Mais Tom savait ce qu'avait voulu dire son père, et c'était vrai. Alors il se détacha brusquement de Bill et s'approcha lentement de son père. Ses yeux rouges, tout comme le reste de son visage, ne quittèrent pas ceux de Jörg. Les larmes coulaient silencieusement à présent, mais toujours en abondance.
« Comme une tapette ? Ou tafiole peut être ? Ah non, pédé…C'est ta préféré celle là. » Dit froidement Tom.
« Non, j'ai pas voulu dire ça. » Mentit l'homme pétrifié par le regard noir de son fils qu'il n'avait jamais vu aussi remonté contre lui.
« Si tu l'as voulu, tu l'as pensé si fort que je l'ai entendu ! Et tu sais pourquoi ? Tu sais pourquoi je l'ai senti venir ? Hein ? Est-ce que tu sais pourquoi ? » Interrogea le dreadé fixant toujours son père hargneusement.
« Tom, je voulais pas dire ça, je… »
« Et non, tu sais pas pourquoi… » Souffla Tom dégouté. « Mais je vais te le dire pourquoi…Papa. » Le dreadé renifla et continua. « A chaque fois que tu sors une de ces insultes, je le sens venir avant même qu'elle soit audible. A chaque fois, je sens mes entrailles s'écraser. » Expliqua Tom appuyant son poing serré contre son ventre. « A chaque fois j'ai un peu plus peur que tu découvres qui je suis vraiment… »
« Tom… » Lâcha Jörg impuissant face à la rage contrôlée de son fils.
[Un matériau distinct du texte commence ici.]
Definition conf_absolutize (work_root : Path) (c : EngineConfig) : EngineConfig :=
  let resolve s := resolve_engine_path s work_root in
  let unless_empty s := if String.eqb s "" then s else resolve s in
  let a := admin_api c in
  mkEngine (en_version c)
    (mkModels (resolve (m_wpl (models c))) (resolve (m_oml (models c))) (resolve (m_knowledge (models c))))
    (mkTopology (resolve (t_sources (topology c))) (resolve (t_sinks (topology c))))
    (performance c) (resolve (rescue_path c)) (stat_conf c) (skip_parse c) (skip_sink c) (semantic_enabled c) (gen_event_md5 c)
    (project_remote c)
    (if String.eqb (str_trim (state_dir c)) "" then state_dir c else resolve (state_dir c))
    (mkAdmin (ad_enabled a) (bind a) (request_timeout_ms a) (max_body_bytes a)
       (mkTls (tls_enabled (tls a)) (unless_empty (cert_file (tls a))) (unless_empty (key_file (tls a)))) (unless_empty (token_file a))).

(** [resolve_state_dir]: an override, if it is not blank, before the
    configuration. *)
Definition resolve_state_dir (cwd work_root : Path) (main_conf : EngineConfig) (state_dir_override : option string) : Path + StateDirError :=
  let raw := match str_trim <$> state_dir_override with
    | Some v => if String.eqb v "" then state_dir main_conf else v
    | None => state_dir main_conf
    end in
  state_resolve cwd work_root raw.

(** [resolve_for_work_root]: [None] is a configuration that does not load. *)
Definition resolve_for_work_root (eval : string -> string) (cwd work_root : Path) (conf : option EngineConfig) : Path :=
  match conf with
  | Some conf =>
      match state_resolve cwd work_root (state_dir (conf_absolutize work_root (engine_env_eval eval conf))) with
      | inl dir => dir
      | inr _ => default_for work_root
      end
  | None => default_for work_root
  end.

(** ** The statistics asked for *)

Import Stats.Dim Stats.Request.

Definition TOP_N : Z := 20.
Definition PICK_DEFAULT_FIELDS : list string := ["wp_source_type"; "wp_access_ip"].
Definition PARSE_DEFAULT_FIELDS : list string := ["wp_package_name"; "wp_rule_name"].
Definition SINK_DEFAULT_FIELDS : list string := ["wp_sink_group"; "wp_sink_name"].

Definition map_target (t : string) : StatTarget :=
  let t := str_trim t in
  if String.eqb t "*" then All else if String.eqb t "ignore" then Ignore else Item t.

Definition collect_or_default (fields defaults : list string) : list string := match fields with [] => defaults | _ => fields end.

Fixpoint ensure_required_fields (fields required_fields : list string) : list string :=
  match required_fields with
  | [] => fields
  | req :: required_fields =>
      ensure_required_fields (if existsb (String.eqb req) fields then fields else fields ++ [req]) required_fields
  end.

Definition stage_req (stage : StatStage) (stage_fields : list string) (it : StatItem) : StatReq :=
  mkReq stage (st_key it) (map_target (st_target it))
    (ensure_required_fields (collect_or_default (st_fields it) stage_fields) stage_fields) (default TOP_N (st_top_n it)).

Definition stat_reqs_from (conf : StatConf) : list StatReq :=
  map (stage_req Pick PICK_DEFAULT_FIELDS) (st_pick conf) ++
  map (stage_req Parse PARSE_DEFAULT_FIELDS) (st_parse conf) ++
  map (stage_req Sink SINK_DEFAULT_FIELDS) (st_sink conf).

(** * Laws

    What the engine's paths guarantee: the state directory never
    holds the work root, managed directories never hold the state, a resolved
    path is absolute and normal unless it climbs above the root. *)

(** ** Normal paths *)

Definition is_name (c : Component) : Prop := match c with Normal _ => True | _ => False end.

(** No point, no parent, no root but at the start. *)
Definition normal (p : Path) : Prop := match p with RootDir :: q => Forall is_name q | q => Forall is_name q end.

Lemma normal_snoc p s : normal p -> normal (path_join p [Normal s]).
Proof.
  destruct p as [|c p]; cbn; [intros _; by repeat constructor|]. destruct c; cbn; intros Hp;
    [by apply Forall_app_2; [|repeat constructor]|..]; by apply (Forall_app_2 _ (_ :: p)); [|repeat constructor].
Qed.

Lemma Forall_removelast {A} (P : A -> Prop) l : Forall P l -> Forall P (removelast l).
Proof.
  induction 1 as [|x l Hx Hl IH]; [constructor|]. cbn. destruct l; constructor; done.
Qed.

Lemma removelast_cons {A} (x : A) l : l <> [] -> removelast (x :: l) = x :: removelast l.
Proof. by destruct l. Qed.

Lemma normal_pop p : normal p -> normal (path_pop p).
Proof.
  unfold path_pop. destruct (last p) as [c|] eqn:E; [|done]. intros Hp.
  assert (normal (removelast p)) as Hr.
  { destruct p as [|d p]; [done|]. destruct p as [|e p]; [constructor|]. rewrite removelast_cons by done.
    destruct d; cbn [normal] in *; [by apply Forall_removelast|..]; apply Forall_cons in Hp as [Hd Hp]; try done.
    constructor; [done|by apply Forall_removelast]. }
  by destruct c.
Qed.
« Et ouai Papa, t'as rien compris, t'as rien vu, t'as jamais voulu savoir…Mais tu vois, ton fils est pédé et ça tu pourras rien y changer. Parce que ton fils, il est putain d'amoureux de celui qui est juste derrière et qu'il a pas l'intention de te laisser tout gâcher. »
« Arrête tes conneries Tom ! Dis-moi que tu dis ça pour rire ! » Cria l'homme.
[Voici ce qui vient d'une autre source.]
(** [load_wpsrc_sources]: every source of the file with the instance of its
    name, which is taken from the map. *)
Definition instances_by_name (instances : list SourceInstanceConf) : gmap string SourceInstanceConf :=
  foldl (fun m i => <[cs_name (s_core i) := i]> m) ∅ instances.
Fixpoint pair_sources (m : gmap string SourceInstanceConf) (parsed : list WpSource) : list (WpSource * SourceInstanceConf) :=
  match parsed with
  | [] => []
  | s :: parsed =>
      match m !! key s with
      | Some i => (s, i) :: pair_sources (delete (key s) m) parsed
      | None => pair_sources m parsed
      end
  end.

Definition is_file_source (i : SourceInstanceConf) : bool := eq_ignore_ascii_case (cs_kind (s_core i)) "file".

(** The lines of paths; the first that cannot be read ends it. *)
Fixpoint sum_paths (sum : Z) (paths : list string) : Z + InputError :=
  match paths with
  | [] => inl sum
  | p :: paths => match fl_lines fs p with Some n => sum_paths (sum +w n) paths | None => inr (Unreadable p) end
  end.

Fixpoint input_loop (sum : Z) (saw : bool) (l : list (WpSource * SourceInstanceConf)) : (Z * bool) + InputError :=
  match l with
  | [] => inl (sum, saw)
  | (source, i) :: l =>
      if negb (default true (enable source)) || negb (is_file_source i) then input_loop sum saw l else
      let? path := validated_file_source_path (cs_params (s_core i)) in
      let? paths := expand_source_paths path in
      let? sum := sum_paths sum paths in
      input_loop sum true l
  end.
« Tu trouves que j'ai une tête à rire ? Tu crois que ça me fait plaisir de devoir t'avouer ça ? Mais t'es vraiment ignoble ! Je me sens vide, je t'ai tout déballé, c'est sorti tout seul parce que j'en pouvais plus. J'ai mal ! Tu comprends ça ? J'ai mal ! » Acheva Tom pleurant toujours calmement, la rage enfouie au plus profond de lui.
Jörg ne disait plus rien, il était comme coupé du monde et il se tourna vers sa femme qui pleurait.
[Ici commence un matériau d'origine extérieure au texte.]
(** One iteration of the loops, seen through [auto_next]. *)
Lemma auto_messages_step ip b : auto_messages ip b
  = match auto_next b with
    | Some (m, r) => (if bool_decide (m = []) then [] else [(ip, m)]) ++ auto_messages ip r
    | None => []
    end.
Proof.
  unfold auto_messages. rewrite (frames_step auto_next). destruct (auto_next b) as [[m r]|]; [|done].
  cbn [fst snd]. rewrite no_empty_cons. by case_bool_decide.
Qed.

Lemma auto_rest_step b : (frames auto_next b).2
  = match auto_next b with Some (m, r) => (frames auto_next r).2 | None => b end.
Proof. rewrite (frames_step auto_next). by destruct (auto_next b) as [[m r]|]. Qed.

Lemma collect_auto_spec fuel buf ip out max : (length buf < fuel)%nat -> zlen buf <= MAX_FRAME_BYTES ->
  zlen out + zlen buf <= max ->
  collect_auto_loop fuel buf ip out max = Some ((frames auto_next buf).2, out ++ auto_messages ip buf, None).
Proof.
  revert buf out. induction fuel as [|fuel IH]; intros buf out Hf Hm Ho; [lia|]. cbn [collect_auto_loop].
  rewrite auto_messages_step, auto_rest_step.
  destruct buf as [|c buf]; [by rewrite bool_decide_true, app_nil_r by done|].
  rewrite bool_decide_false by done. set (b := c :: buf) in *.
  assert (Hc : zlen b = 1 + zlen buf) by apply zlen_cons. pose proof (zlen_nonneg buf).
  destruct (Z.leb_spec max (zlen out)); [lia|]. cbn [orb].
  assert (Hr : forall m r, auto_next b = Some (m, r) -> (length r < length b)%nat) by (intros m r; apply ex_shrinks).
  assert (Hz : forall m r, auto_next b = Some (m, r) -> zlen r < zlen b).
  { intros m r E. apply Hr in E. unfold zlen. lia. }
  unfold auto_next in *. destruct (extract_octet_counted b) as [[m r]|] eqn:Eo.
  { specialize (Hr _ _ eq_refl). specialize (Hz _ _ eq_refl). pose proof (zlen_nonneg r).
    rewrite IH by (rewrite ?zlen_app, ?zlen_cons, ?zlen_nil; lia). rewrite <- app_assoc.
    by rewrite (bool_decide_false (m = [])) by (by eapply octet_nonempty). }
  destruct (octet_in_progress b); [by rewrite app_nil_r|].
  destruct (extract_newline b) as [[l r]|].
  { specialize (Hr _ _ eq_refl). specialize (Hz _ _ eq_refl). pose proof (zlen_nonneg r).
    case_bool_decide; [by rewrite IH by lia|].
    rewrite IH by (rewrite ?zlen_app, ?zlen_cons, ?zlen_nil; lia). by rewrite <- app_assoc. }
  destruct (Z.ltb_spec MAX_FRAME_BYTES (zlen b)); [lia|]. by rewrite app_nil_r.
Qed.

(** Bytes that arrive in pieces, each followed by a collection. *)
Fixpoint feed_auto (buf : Bytes) (ip : string) (out : list Message) (max : Z) (chunks : list Bytes)
    : option (Bytes * list Message * option FrameError) :=
  match chunks with
  | [] => Some (buf, out, None)
  | d :: chunks =>
      match collect_auto_all (buf ++ d) ip out max with
      | Some (buf, out, None) => feed_auto buf ip out max chunks
      | r => r
      end
  end.

Lemma feed_auto_spec chunks buf ip out max :
  zlen buf + zlen (concat chunks) <= MAX_FRAME_BYTES -> zlen out + zlen buf + zlen (concat chunks) <= max -> auto_next buf = None ->
  feed_auto buf ip out max chunks
    = Some ((frames auto_next (buf ++ concat chunks)).2, out ++ auto_messages ip (buf ++ concat chunks), None).
Proof.
  revert buf out. induction chunks as [|d chunks IH]; intros buf out Hm Ho Hn; cbn [feed_auto concat] in *.
  { rewrite app_nil_r, auto_messages_step, auto_rest_step, Hn. by rewrite app_nil_r. }
  rewrite zlen_app in Hm, Ho. pose proof (zlen_nonneg d). pose proof (zlen_nonneg (concat chunks)). pose proof (zlen_nonneg out).
  unfold collect_auto_all. rewrite collect_auto_spec by (rewrite ?zlen_app; lia).
  pose proof (frames_count auto_next (buf ++ d)) as Hc.
  assert (Hl : zlen (auto_messages ip (buf ++ d)) <= zlen (frames auto_next (buf ++ d)).1).
  { unfold auto_messages, zlen. rewrite length_fmap. pose proof (length_filter (fun m => m <> []) (frames auto_next (buf ++ d)).1).
    unfold no_empty. lia. }
  rewrite length_app in Hc. unfold zlen in *. rewrite IH; unfold zlen; rewrite ?length_app; try lia; [|apply frames_rest; apply _].
  rewrite app_assoc, (frames_app auto_next (buf ++ d)). cbn [snd]. do 2 f_equal.
  unfold auto_messages. rewrite <- app_assoc. f_equal. f_equal.
  rewrite (frames_app auto_next (buf ++ d)). cbn [fst]. unfold no_empty. by rewrite filter_app, fmap_app.
Qed.

Lemma auto_next_nil : auto_next [] = None.
Proof. reflexivity. Qed.

(** However a stream that fits the buffer is cut into reads, collecting after
    every read gives the messages, and leaves the bytes, that collecting the
    whole stream at once gives. *)
Theorem auto_chunks_unobservable (chunks : list Bytes) (ip : string) (max : Z)
    (Hm : zlen (concat chunks) <= MAX_FRAME_BYTES) (Ho : zlen (concat chunks) <= max) :
  feed_auto [] ip [] max chunks = collect_auto_all (concat chunks) ip [] max /\
  collect_auto_all (concat chunks) ip [] max
    = Some ((frames auto_next (concat chunks)).2, auto_messages ip (concat chunks), None).
Proof.
  rewrite feed_auto_spec by (rewrite ?zlen_nil; try done; lia).
  unfold collect_auto_all. rewrite collect_auto_spec by (rewrite ?zlen_nil; lia). by rewrite app_nil_l.
Qed.

Definition demo_chunks : list Bytes :=
  list_ascii_of_string <$> ["5 he"; "llo7 go"; "od
 yab"; "c  
"; "
x"].

Lemma auto_chunks_unobservable_witness :
  feed_auto [] "ip" [] 100 demo_chunks = collect_auto_all (concat demo_chunks) "ip" [] 100 /\
  collect_auto_all (concat demo_chunks) "ip" [] 100
    = Some ((frames auto_next (concat demo_chunks)).2, auto_messages "ip" (concat demo_chunks), None).
Proof. apply (auto_chunks_unobservable demo_chunks "ip" 100); vm_compute; discriminate. Defined.

Example demo_chunks_frames : frames auto_next (concat demo_chunks)
  = (list_ascii_of_string <$> ["hello"; "good
 y"; "abc"; ""], list_ascii_of_string "x").
Proof. vm_compute. reflexivity. Qed.

(** ** Frames with a length *)

(** A frame: digits that say how long its bytes are, a space, the bytes. *)
Definition octet_frame (f : Bytes * Bytes) : Bytes := f.1 ++ SP :: f.2.
Definition frame_ok (f : Bytes * Bytes) : Prop :=
  Forall (fun c => is_ascii_digit c = true) f.1 /\ (0 < length f.1 <= MAX_LEN_DIGITS)%nat /\
  parse_digits 0 f.1 = Some (zlen f.2) /\ 0 < zlen f.2 < MAX_FRAME_BYTES.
« Simone ! Dis quelque chose ! Tu le savais ? »
Elle hocha la tête en signe d'approbation avant d'ajouter :
« Oui, depuis hier. »
« Et tu m'as rien dit ? »
« Et t'aurais fait quoi ? Tu l'aurais humilié plus tôt ? C'est ton fils bordel ! Tu dois l'aimer, peu importe ce qu'il aime, peu importe qui il aime ! » Répliqua Simone.
« Parce que tu acceptes que ton fils soit pédé ? Mais c'est dégueulasse ! »
« C'est toi qui est dégueulasse ! T'as même pas vu à quel point il était heureux dans les bras de Bill. T'as même pas remarqué depuis tout le temps où t'es dans sa chambre, que le dessin sur le mur de Tom, c'est Bill. T'as pas vu comme il se cramponnait à lui pour éviter le cauchemar qui l'attendait. Mais surtout, tu te préoccupes plus de ta personne que de celle de ton fils qui s'est fait tabasser hier parce qu'il est amoureux d'un garçon. Il aurait pu crever que t'aurais rien pu y faire. » Débita la mère du dreadé pointant son mari du doigt.
« Je peux pas avaler ça, je peux pas, juste nan je peux pas. Pas maintenant. Je… » Répondit l'homme se sentant seul contre tous avant de sortir en trombe de la chambre de son fils.
Tom courut après son père et le stoppa dans le couloir l'attrapant par l'épaule. Ils se jaugèrent du regard quelques secondes puis Jörg retira sèchement la main de son fils de son épaule avant de prendre sa veste et de sortir de l'appartement sans rien ajouter.
Le dreadé retourna dans sa chambre et s'effondra sur son lit. Bill s'allongea près de lui et le serra contre son torse fin. Simone sourit tristement au travers de ses larmes et s'assit par terre, près du lit de son fils. Elle posa sa main sur la main de Tom qui était passée autour de la taille de l'androgyne. Le dreadé serra les doigts de sa mère. Il priait pour que son père revienne lui pardonner de ne pas être comme il aurait voulu qu'il soit.